The lines from the start of the data through the line with "(∀ t', t' ∈ tasksFor" are to be returned verbatim; all later lines are to be omitted.

[Source data]
Content starts
Lemma notifyObservers_stops_at_exception_witness :
  observers (example_model_with_observers (Obj:=unit) 7)
  = [example_observer 7] ++ careless_observer :: [example_observer 7] ∧
  careless_observer (ModelComponent:=nat) (Obj:=unit) {[7]}
  = [] ++ idle None None :: [] ∧
  (∀ t', t' ∈ tasksFor {[7]} [example_observer (Obj:=unit) 7] ++ [] →
         ∀ p h, returns (schedule (Processor:=OutOfOrderProcessor) t' p) h) ∧
  (∀ p h, (schedule (Processor:=OutOfOrderProcessor)
             (idle (ModelComponent:=nat) (Obj:=unit) None None) p h).1
          = Thrown (TypeError "Cannot read property of null")) ∧
  ∃ m', notifyObservers {[7]} (example_model_with_observers (Obj:=unit) 7)
        = (Thrown (TypeError "Cannot read property of null"), m') ∧
    calls m'
    = [ ObserverCalled (example_observer 7) {[7]};
        ScheduleCalled
          (OpaqueTask (λ d, (d, []))
             (new_ModelTaskMetadata (inr [7]) (inr [7]) None));
        ObserverCalled careless_observer {[7]};
        ScheduleCalled (idle None None) ].
Proof.
  assert (Hos : observers (example_model_with_observers (Obj:=unit) 7)
                = [example_observer 7] ++ careless_observer
                  :: [example_observer 7]) by reflexivity.
  assert (Ho : careless_observer (ModelComponent:=nat) (Obj:=unit) {[7]}
               = [] ++ idle None None :: []) by reflexivity.
  assert (Hret : ∀ t',
            t' ∈ tasksFor {[7]} [example_observer (Obj:=unit) 7] ++ [] →
            ∀ p h, returns (schedule (Processor:=OutOfOrderProcessor) t' p) h).
  { intros t' Ht' p h. vm_compute in Ht'.
    apply elem_of_cons in Ht' as [->|Ht']; [|by apply elem_of_nil in Ht'].
    by eapply schedule_returns. }
  assert (Hthrow : ∀ p h,
            (schedule (Processor:=OutOfOrderProcessor)
               (idle (ModelComponent:=nat) (Obj:=unit) None None) p h).1
            = Thrown (TypeError "Cannot read property of null")).
  { intros p h. by apply schedule_throws_without_metadata. }
  split; [exact Hos|]. split; [exact Ho|]. split; [exact Hret|].
  split; [exact Hthrow|].
  destruct (notifyObservers_stops_at_exception {[7]}
              (example_model_with_observers (Obj:=unit) 7)
              [example_observer 7] careless_observer [example_observer 7]
              [] (idle None None) [] _ Hos Ho Hret Hthrow)
    as (m' & Hrun & Hcalls & _).
  exists m'. split; [exact Hrun|]. rewrite Hcalls. reflexivity.
Defined.

Lemma late_observer_misses_drained_changes_witness :
  observers (example_model (Obj:=unit) 7) = [] ∧
  (∀ t, t ∈ example_observer (Obj:=unit) 7 ∅ →
        ∀ p h, returns (schedule (Processor:=OutOfOrderProcessor) t p) h) ∧
  wellDefinedData (example_model (Obj:=unit) 7)
    < length (stores (heap (example_model (Obj:=unit) 7))) ∧
  ∃ m1 m2,
    onTaskCompleted (idle None None) (example_model (Obj:=unit) 7)
    = (Returned tt, m1) ∧
    (registerObserver (example_observer 7) ;;
     onTaskCompleted (idle None None)) m1 = (Returned tt, m2) ∧
    calls m2 = [ObserverCalled (example_observer 7) ∅].
Proof.
  assert (Hos : observers (example_model (Obj:=unit) 7) = []) by reflexivity.
  assert (Hret : ∀ t, t ∈ example_observer (Obj:=unit) 7 ∅ →
            ∀ p h, returns (schedule (Processor:=OutOfOrderProcessor) t p) h).
  { intros t Ht. vm_compute in Ht. by apply elem_of_nil in Ht. }
  assert (Hd : wellDefinedData (example_model (Obj:=unit) 7)
               < length (stores (heap (example_model (Obj:=unit) 7))))
    by (vm_compute; lia).
  split; [exact Hos|]. split; [exact Hret|]. split; [exact Hd|].
  destruct (late_observer_misses_drained_changes
              (example_model (Obj:=unit) 7) (example_observer 7)
              (idle None None) (idle None None) Hos Hret Hd)
    as (m1 & m2 & Hrun1 & _ & Hrun2 & Hcalls).
  exists m1, m2. split; [exact Hrun1|]. split; [exact Hrun2|].
  rewrite Hcalls. reflexivity.
Defined.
Content ends
Result of this task>
Lemma notifyObservers_stops_at_exception_witness :
  observers (example_model_with_observers (Obj:=unit) 7)
  = [example_observer 7] ++ careless_observer :: [example_observer 7] ∧
  careless_observer (ModelComponent:=nat) (Obj:=unit) {[7]}
  = [] ++ idle None None :: [] ∧
  (∀ t', t' ∈ tasksFor {[7]} [example_observer (Obj:=unit) 7] ++ [] →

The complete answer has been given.